1. The ball reaches the ground when its vertical position is 0 (ground level)
This gives you an equation for the time used, expressed in terms of the angle.
2. At this time, the horizontal component of the position must equal the position of the woman.
Air resistance is neglected.
 
  • #3
So . . .
1. This would be ... [tex] 0= 45+ 20sin(X)t -\frac{9.8}{2}t^2 [/tex] right?

2. [tex] 6t = 20cos(x)t [/tex] right?

I understand that . . . but I don't see where to go. In equation 2, if I divide by 6t the t's cancel out and I get [tex] \frac{20cos(x)}{6} = 0 [/tex]

Use quadratic to solve for the first equation and plug that into the 2nd?
 
  • #4
merlinMan said:
So . . .
1. This would be ... [tex] 0= 45+ 20sin(X)t -\frac{9.8}{2}t^2 [/tex] right?

2. [tex] 6t = 20cos(x)t [/tex] right?

I understand that . . . but I don't see where to go. In equation 2, if I divide by 6t the t's cancel out and I get [tex] \frac{20cos(x)}{6} = 0 [/tex]

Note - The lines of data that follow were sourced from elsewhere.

(** *** The storage serves a call *)

Lemma own_write t s s' n o r l0 rv :
  newest t s n o r -> (rv ∉ lst_used s) -> lst_used s' = {[rv]} ∪ lst_used s ->
  let l' := stored_as (with_spec l0 (record_to_lease_spec r)) rv in
  lst_get s' = Some l' ->
  (forall l, lst_get s = Some l -> holder_identity (record_of l) = ident n \/ expired t (record_of l)) ->
  wrote t s n s' l' /\ store_ok t s' /\ newest t s' n o r /\ written t s' n r (Ok l') /\
  claim t s' n (ob_record o).
Proof.
  intros (Hh & Hd & Hr & Hob & Hst) Hfresh Hused l' Hget Hover.
  assert (record_of l' = micro_record r) as Hrec by apply record_of_stored.
  assert (holder_identity (record_of l') = ident n) as Hh' by by rewrite Hrec.
  assert (forall x, renew_time x <= renew_time r -> claim t s' n x) as Hcl.
  { intros x Hx _. left. exists l'. split; [done|]. split; [done|]. rewrite Hrec. by apply micro_mono. }
  split; [|split; [|split; [|split]]].
  - split; [done|]. split; [done|]. split; [by exists rv|done].
  - intros l Hl. rewrite Hget in Hl. injection Hl as <-. rewrite Hrec. split; [|apply micro_record_idem].
    exists n. cbn [micro_record holder_identity lease_duration_seconds renew_time].
    pose proof (micro_le (renew_time r)). split_and!; try done. lia.
  - split_and!; try done. intros l Hl _. rewrite Hget in Hl. injection Hl as <-. by rewrite Hrec.
  - split; [|split; [done|by apply Hcl]]. exists rv. split; [done|]. split; [set_solver|]. intros l Hl _. congruence.
  - intros Hho. by apply Hcl; [apply Hob|].
Qed.

Lemma send_inv t s n e s' e' :
  store_ok t s -> el_inv t s n e -> send name namespace s e = Some (s', e') ->
  store_ok t s' /\ el_inv t s' n e' /\ (s' = s \/ exists l', wrote t s n s' l').
Proof.
  intros Hs Hi Hsend. pose proof Hi as [Hl Ho Hc Hp]. unfold send in Hsend. unfold pc_ok in Hp.
  assert (forall pc, pc_ok t s n (set_pc e pc) -> el_inv t s n (set_pc e pc)) as Hpure by (intros; by split).
  destruct (el_pc e) as [|k now r|k now r x|now r|now r x|r|r x| |x] eqn:Hpc; try done.
  - assert (newest t s n (el_observed e) r /\ renew_time r = now /\ k <> URelease) as (Hnew & Hnow & Hk)
      by (destruct k; naive_solver).
    assert (forall err, el_inv t s n (set_pc e (PUpdated k now r (Err err)))) as Herr
      by (intros err; apply Hpure; unfold pc_ok; cbn [el_pc set_pc el_observed el_lease]; done).
    unfold lease_ok in Hl. destruct (el_lease e) as [l|] eqn:Hel; [|simplify_eq; by eauto].
    destruct (decide ((lst_get s ≫= lease_rv) = lease_rv l)) as [Hv|Hv].
    2: { destruct (lst_update_fails s (with_spec l (record_to_lease_spec r)) Hv) as [err Hu].
         rewrite Hu in Hsend. simplify_eq. by eauto. }
    destruct Hl as [Hcoh Hrec]. pose proof Hcoh as (rv & Hrv & Hin & Huniq).
    destruct (lst_get s) as [l1|] eqn:Hg; simpl in Hv; [|congruence].
    assert (l1 = l) as -> by (apply Huniq; congruence).
    destruct (lst_update_ok s (with_spec l (record_to_lease_spec r)) l Hg eq_refl) as (s1 & rv1 & Hu & Hg1 & Hf & Hus).
    rewrite Hu in Hsend. simplify_eq.
    destruct (own_write t s s' n (el_observed e) r l rv1) as (Hw & Hst & Hnew' & Hwr & Hcl); try done.
    { intros l' [= <-]%(eq_trans (eq_sym Hg)). destruct k; [left|naive_solver|done].
      rewrite Hrec. destruct Hp as (_ & _ & Hlead). by apply bool_decide_eq_true in Hlead. }
    split; [done|]. split; [|by eauto]. split; [|done|done|unfold pc_ok; cbn [el_pc set_pc el_observed el_lease]; done].
    unfold lease_ok. cbn [el_lease set_pc]. rewrite Hel. split; [|done]. by apply (coherent_wrote t s n s' _ l Hw).
  - simplify_eq. split; [done|]. split; [|by left]. apply Hpure. unfold pc_ok. cbn [el_pc set_pc el_observed el_lease]. destruct Hp as [Hnew Hnow].
    split; [done|]. split; [done|]. destruct (lst_get s') as [l|] eqn:Hg; [|done].
    destruct (Hs l Hg) as [Hgen Hfix]. split; [split; [|done]|split].
    + destruct (lst_get_version s' l Hg) as (rv & Hrv & Hin). exists rv. split; [done|]. split; [done|].
      intros l' Hg' _. congruence.
    + intros Hh. left. exists l. split; [done|]. split; [done|]. rewrite -{2}Hfix. done.
    + intros Hh. by apply Hnew.
  - destruct (lst_get s) as [l|] eqn:Hg.
    { destruct (lst_create_fails s (with_spec (lease_new name namespace) (record_to_lease_spec r)) l Hg) as [err Hu].
      rewrite Hu in Hsend. simplify_eq. split; [done|]. split; [|by left]. by apply Hpure. }
    destruct (lst_create_ok s (with_spec (lease_new name namespace) (record_to_lease_spec r)) Hg)
      as (s1 & rv1 & Hu & Hg1 & Hf & Hus).
    rewrite Hu in Hsend. simplify_eq.
    destruct (own_write t s s' n (el_observed e) r (lease_new name namespace) rv1) as (Hw & Hst & Hnew' & Hwr & Hcl);
      try done; [intros l'; congruence|].
    split; [done|]. split; [|by eauto]. split; [|done|done|unfold pc_ok; cbn [el_pc set_pc el_observed el_lease]; done].
    unfold lease_ok in *. cbn [el_lease set_pc]. destruct (el_lease e); [|done]. destruct Hl. split; [by eapply coherent_wrote|done].
Qed.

Use quadratic to solve for the first equation and plug that into the 2nd?
It should be:
[tex] \frac{20cos(x)}{6} = 1[/tex], i.e [tex]\cos(x)=\frac{6}{20}[/tex]
As it happened, it was unnecessary in this particular exercise to find the actual time value when the ball hits the ground.
If the woman had started some distance off the cliff edge, you would have needed the particular time value.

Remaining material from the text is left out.